Being a native Oregonian, I have never fully acknowledged those Mountain Oregonians as authentic natives, more like refugees from Idaho, but I digress. What precisely makes God's Own Time Zone special seems hard to nail down. Its inhabitants hardly seem homogenous because they aren't. They exhibit the same variety seen everywhere else: not just white, not purely Christian, not the White Bread Stereotype many associate with typical westerners, which never actually existed, though not for lack of trying. Oregon Territory's original charter prohibited Blacks and Chinese, and even tried to prohibit Oregon's Native Inhabitants, but those legal prejudices couldn't hold. They wanted to create an empire more than they desired a state, originally envisioning realizing the many benefits of liberty by denying many their freedoms, and that despotism never works for long. Oregon used to stretch east to what's now Nebraska's western border. Now it sits snuggly between California below and Washington above, with our home place just ten miles north of Oregon's northern border.
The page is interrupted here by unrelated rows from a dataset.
Definition radio_main : Gtk arg :=
  call "gtk_init" [Addr "argc"; Addr "argv"];;
  window ← create "gtk_window_new" [Const "GTK_WINDOW_TOPLEVEL"];
  call "g_signal_connect" [window; Str "delete-event"; Fun "close_application"; NULL];;
  call "gtk_window_set_title" [window; Str "radio buttons"];;
  call "gtk_container_set_border_width" [window; Int 0];;
  box1 ← create "gtk_vbox_new" [Int 0; Int 0];
  call "gtk_container_add" [window; box1];;
  call "gtk_widget_show" [box1];;
  box2 ← create "gtk_vbox_new" [Int 0; Int 10];
  call "gtk_container_set_border_width" [box2; Int 10];;
  call "gtk_box_pack_start" [box1; box2; Int 1; Int 1; Int 0];;
  call "gtk_widget_show" [box2];;
  button ← create "gtk_radio_button_new_with_label" [NULL; Str "button1"];
  call "gtk_box_pack_start" [box2; button; Int 1; Int 1; Int 0];;
  call "gtk_widget_show" [button];;
  group ← create "gtk_radio_button_get_group" [button];
  button ← create "gtk_radio_button_new_with_label" [group; Str "button2"];
  call "gtk_toggle_button_set_active" [button; Int 1];;
  call "gtk_box_pack_start" [box2; button; Int 1; Int 1; Int 0];;
  call "gtk_widget_show" [button];;
  button ← create "gtk_radio_button_new_with_label_from_widget" [button; Str "button3"];
  call "gtk_box_pack_start" [box2; button; Int 1; Int 1; Int 0];;
  call "gtk_widget_show" [button];;
  separator ← create "gtk_hseparator_new" [];
  call "gtk_box_pack_start" [box1; separator; Int 0; Int 1; Int 0];;
  call "gtk_widget_show" [separator];;
  box2 ← create "gtk_vbox_new" [Int 0; Int 10];
  call "gtk_container_set_border_width" [box2; Int 10];;
  call "gtk_box_pack_start" [box1; box2; Int 0; Int 1; Int 0];;
  call "gtk_widget_show" [box2];;
  button ← create "gtk_button_new_with_label" [Str "close"];
  call "g_signal_connect_swapped" [button; Str "clicked"; Fun "close_application"; window];;
  call "gtk_box_pack_start" [box2; button; Int 1; Int 1; Int 0];;
  call "gtk_widget_set_can_default" [button; Int 1];;
  call "gtk_widget_grab_default" [button];;
  call "gtk_widget_show" [button];;
  call "gtk_widget_show" [window];;
  call "gtk_main" [];;
  mret (Int 0).

Definition gtk_radio_button : program :=
  mkProgram "gtk_radio_button.c" radio_main (handler "close_application" (radio_close_application NULL NULL NULL)).

(** ** gtk_arrow.c *)

Definition create_arrow_button (arrow_type shadow_type : arg) : Gtk arg :=
  button ← create "gtk_button_new" [];
  arrow ← create "gtk_arrow_new" [arrow_type; shadow_type];
  call "gtk_container_add" [button; arrow];;
  call "gtk_widget_show" [button];;
  call "gtk_widget_show" [arrow];;
  mret button.

Definition arrow_main : Gtk arg :=
  call "gtk_init" [Addr "argc"; Addr "argv"];;
  window ← create "gtk_window_new" [Const "GTK_WINDOW_TOPLEVEL"];
  call "gtk_window_set_title" [window; Str "Arrow Buttons"];;
  call "g_signal_connect" [window; Str "destroy"; Fun "gtk_main_quit"; NULL];;
  call "gtk_container_set_border_width" [window; Int 10];;
  box ← create "gtk_hbox_new" [Int 0; Int 0];
  call "gtk_container_set_border_width" [box; Int 2];;
  call "gtk_container_add" [window; box];;
  call "gtk_widget_show" [box];;
  button ← create_arrow_button (Const "GTK_ARROW_UP") (Const "GTK_SHADOW_IN");
  call "gtk_box_pack_start" [box; button; Int 1; Int 0; Int 10];;
  button ← create_arrow_button (Const "GTK_ARROW_DOWN") (Const "GTK_SHADOW_OUT");
  call "gtk_box_pack_start" [box; button; Int 1; Int 0; Int 10];;
  button ← create_arrow_button (Const "GTK_ARROW_LEFT") (Const "GTK_SHADOW_ETCHED_IN");
  call "gtk_box_pack_start" [box; button; Int 1; Int 0; Int 10];;
  button ← create_arrow_button (Const "GTK_ARROW_RIGHT") (Const "GTK_SHADOW_ETCHED_OUT");
  call "gtk_box_pack_start" [box; button; Int 1; Int 0; Int 10];;
  call "gtk_widget_show" [window];;
  call "gtk_main" [];;
  mret (Int 0).

Definition gtk_arrow : program := mkProgram "gtk_arrow.c" arrow_main no_handler.

(** ** gtk_fixed_button.c *)

Definition fixed_on_button_clicked (button user_data : arg) : Gtk () :=
  call "g_print" [Str "%s clicked, I am here, can u see me?\n"; user_data].

Definition fixed_main : Gtk arg :=
  call "gtk_init" [Addr "argc"; Addr "argv"];;
  window ← create "gtk_window_new" [Const "GTK_WINDOW_TOPLEVEL"];
  call "gtk_window_set_default_size" [window; Int 800; Int 600];;
  fixed ← create "gtk_fixed_new" [];
  button1 ← create "gtk_button_new_with_label" [Str "Tom"];
  button2 ← create "gtk_button_new_with_label" [Str "Jerry"];
  call "g_signal_connect" [window; Str "destroy"; Fun "gtk_main_quit"; NULL];;
  call "g_signal_connect" [button1; Str "clicked"; Fun "on_button_clicked"; Str "Tom"];;
  call "g_signal_connect" [button2; Str "clicked"; Fun "on_button_clicked"; Str "Jerry"];;
  call "gtk_container_add" [window; fixed];;
  call "gtk_fixed_put" [fixed; button1; Int 0; Int 300];;
  call "gtk_fixed_put" [fixed; button2; Int 400; Int 300];;
  call "gtk_widget_show_all" [window];;
  call "gtk_main" [];;
  mret (Int 0).

Definition gtk_fixed_button : program := mkProgram "gtk_fixed_button.c" fixed_main no_handler.

(** ** gtk_fixed_container.c *)

(** The globals [x] and [y]. *)
Definition container_xy : Z * Z := (50, 50).

Definition move_button (xy : Z * Z) (widget fixed : arg) : Gtk (Z * Z) :=
  let x := Z.rem (xy.1 + 30) 300 in
  let y := Z.rem (xy.2 + 50) 300 in
  call "gtk_fixed_move" [fixed; widget; Int x; Int y];;
  mret (x, y).

Definition container_main : Gtk arg :=
  call "gtk_init" [Addr "argc"; Addr "argv"];;
  window ← create "gtk_window_new" [Const "GTK_WINDOW_TOPLEVEL"];
  call "gtk_window_set_title" [window; Str "Fixed Container"];;
  call "gtk_window_set_default_size" [window; Int 800; Int 600];;
  call "g_signal_connect" [window; Str "destroy"; Fun "gtk_main_quit"; NULL];;
  call "gtk_container_set_border_width" [window; Int 10];;
  fixed ← create "gtk_fixed_new" [];
  call "gtk_container_add" [window; fixed];;
  call "gtk_widget_show" [fixed];;
  gtk_for 3 1 (λ i,
    button ← create "gtk_button_new_with_label" [Str "Press me"];
    call "g_signal_connect" [button; Str "clicked"; Fun "move_button"; fixed];;
    call "gtk_fixed_put" [fixed; button; Int (i * 50); Int (i * 50)];;
    call "gtk_widget_show" [button]);;
  call "gtk_widget_show" [window];;
  call "gtk_main" [];;
  mret (Int 0).

Definition gtk_fixed_container : program := mkProgram "gtk_fixed_container.c" container_main no_handler.

(** ** gtk_tooltips.c *)

Definition tips_main : Gtk arg :=
  call "gtk_init" [Addr "argc"; Addr "argv"];;
  window ← create "gtk_window_new" [Const "GTK_WINDOW_TOPLEVEL"];
  call "gtk_window_set_title" [window; Str "Arrow Buttons"];;
  call "g_signal_connect" [window; Str "destroy"; Fun "gtk_main_quit"; NULL];;
  call "gtk_container_set_border_width" [window; Int 10];;
  tooltips ← create "gtk_tooltips_new" [];
  button ← create "gtk_button_new_with_label" [Str "button 1"];
  call "gtk_tooltips_set_tip" [tooltips; button; Str "This is button 1, You can click it"; NULL];;
  call "gtk_container_add" [window; button];;
  call "gtk_widget_show_all" [window];;
  call "gtk_main" [];;
  mret (Int 0).

Definition gtk_tooltips : program := mkProgram "gtk_tooltips.c" tips_main no_handler.

(** ** gtk_dialog.c *)

(** With [SCHEMALESS_WINDOW] defined, as the file has it. *)
Definition dialog_button_click (widget parent : arg) : Gtk () :=
  dialog ← create "gtk_dialog_new_with_buttons"
    [Str "我的第一个对话框"; parent; Const "GTK_DIALOG_DESTROY_WITH_PARENT"; Const "GTK_STOCK_OK"; Const "GTK_RESPONSE_OK"; NULL];
  call "gtk_dialog_set_has_separator" [dialog; Int 0];;
  label ← create "gtk_label_new" [Str "the button was clicked!"];
  image ← create "gtk_image_new_from_stock" [Const "GTK_STOCK_DIALOG_INFO"; Const "GTK_ICON_SIZE_DIALOG"];
  hbox ← create "gtk_hbox_new" [Int 0; Int 5];
  call "gtk_container_set_border_width" [hbox; Int 10];;
  call "gtk_box_pack_start_defaults" [hbox; image];;
  call "gtk_box_pack_start_defaults" [hbox; label];;
  call "gtk_box_pack_start_defaults" [Field dialog "vbox"; hbox];;
  call "gtk_widget_show_all" [dialog];;
  call "g_signal_connect" [dialog; Str "response"; Fun "gtk_widget_destroy"; NULL].

Definition dialog_main : Gtk arg :=
  call "gtk_init" [Addr "argc"; Addr "argv"];;
  window ← create "gtk_window_new" [Const "GTK_WINDOW_TOPLEVEL"];
  call "g_signal_connect" [window; Str "delete_event"; Fun "gtk_main_quit"; NULL];;
  call "gtk_window_set_title" [window; Str "对话框练习"];;
  call "gtk_window_set_position" [window; Const "GTK_WIN_POS_CENTER"];;
  call "gtk_container_set_border_width" [window; Int 20];;
  button ← create "gtk_button_new_with_mnemonic" [Str "clicked me"];
  call "gtk_container_add" [window; button];;
  call "g_signal_connect" [button; Str "clicked"; Fun "button_click"; window];;
  call "gtk_widget_show" [button];;
  call "gtk_widget_show_all" [window];;
  call "gtk_main" [];;
  mret (Int 0).

Definition gtk_dialog : program := mkProgram "gtk_dialog.c" dialog_main no_handler.

(** ** gtk_event_box.c *)

Definition event_main : Gtk arg :=
  call "gtk_init" [Addr "argc"; Addr "argv"];;
  window ← create "gtk_window_new" [Const "GTK_WINDOW_TOPLEVEL"];
  call "gtk_window_set_title" [window; Str "Event Box"];;
  call "g_signal_connect" [window; Str "destroy"; Fun "exit"; NULL];;
  call "gtk_container_set_border_width" [window; Int 10];;
  event_box ← create "gtk_event_box_new" [];
  call "gtk_container_add" [window; event_box];;
  call "gtk_widget_show" [event_box];;
  label ← create "gtk_label_new" [Str "Click here to quit, quit, quit, quit, quit"];
  call "gtk_container_add" [event_box; label];;
  call "gtk_widget_show" [label];;
  call "gtk_widget_set_size_request" [label; Int 200; Int 50];;
  call "gtk_widget_set_events" [event_box; Const "GDK_BUTTON_PRESS_MASK"];;
  call "g_signal_connect" [event_box; Str "button_press_event"; Fun "exit"; NULL];;
  call "gtk_widget_realize" [event_box];;
  t0 ← create "gdk_cursor_new" [Const "GDK_HAND1"];
  call "gdk_window_set_cursor" [Field event_box "window"; t0];;
  call "gtk_widget_show" [window];;
  call "gtk_main" [];;
  mret (Int 0).

Definition gtk_event_box : program := mkProgram "gtk_event_box.c" event_main no_handler.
Now, more separates us than distinguishes us as similar. Stepping back into my home place feels like a small step backward in time as well as space, a TimelightZone visit. To The east, further west, north and south, civilization as we've come to know it continues to expand at a frantic pace. Denver has been adding thousands of move-ins a month for years and has grown into a region with millions of inhabitants. Same with Seattle. Farmland, prairie, and foothills continue being flattened for houses, which sell better than hotcakes. Each freeway exit seems cookie-cutter similar, featuring the usual national chain stores and ever fewer Mom and Pops, daming free enterprise. In this town, civilization was slowed by a decision the city fathers passed down early on. They refused the railroad's invitation to pass through this valley, leaving us relatively isolated. When freeways came, they, too, went somewhere else, following the railroad's lead. This single decision produced a place off to one side of time and space. I told The Muse, when I first met her, that I'd grown up in a Walt Disney movie in a house on the eponymously named Pleasant Street. When she visited, she nodded, "You were right."

In cities, The Muse and I learned, everything seems like a race, life itself seems in heated competition with itself. I never figured out who decided the winners and I never learned the rules. Here, where a crosstown trip in heavy traffic consumes all of about eight minutes, competition fades into the irrelevance it justly deserves. Some were shocked when the speed limit on some arterials was raised to thirty from twenty-five. I've always known that this town observes the one true and universal speed limit and I'm warmed to recognize that I'm back within it here in the Timelight Zone. This morning, sitting in our broad front window looking down Boyer Street, I recognized a man out performing his morning exercise. "Isn't that Jim?," I asked The Muse. She nodded that she thought it was, so I stepped out onto the porch and hailed him as he passed by. Exile provided not a single similar experience, but here in the Timelight Zone, it's a frequent occurrence. Annonymous no more. SettlingInto.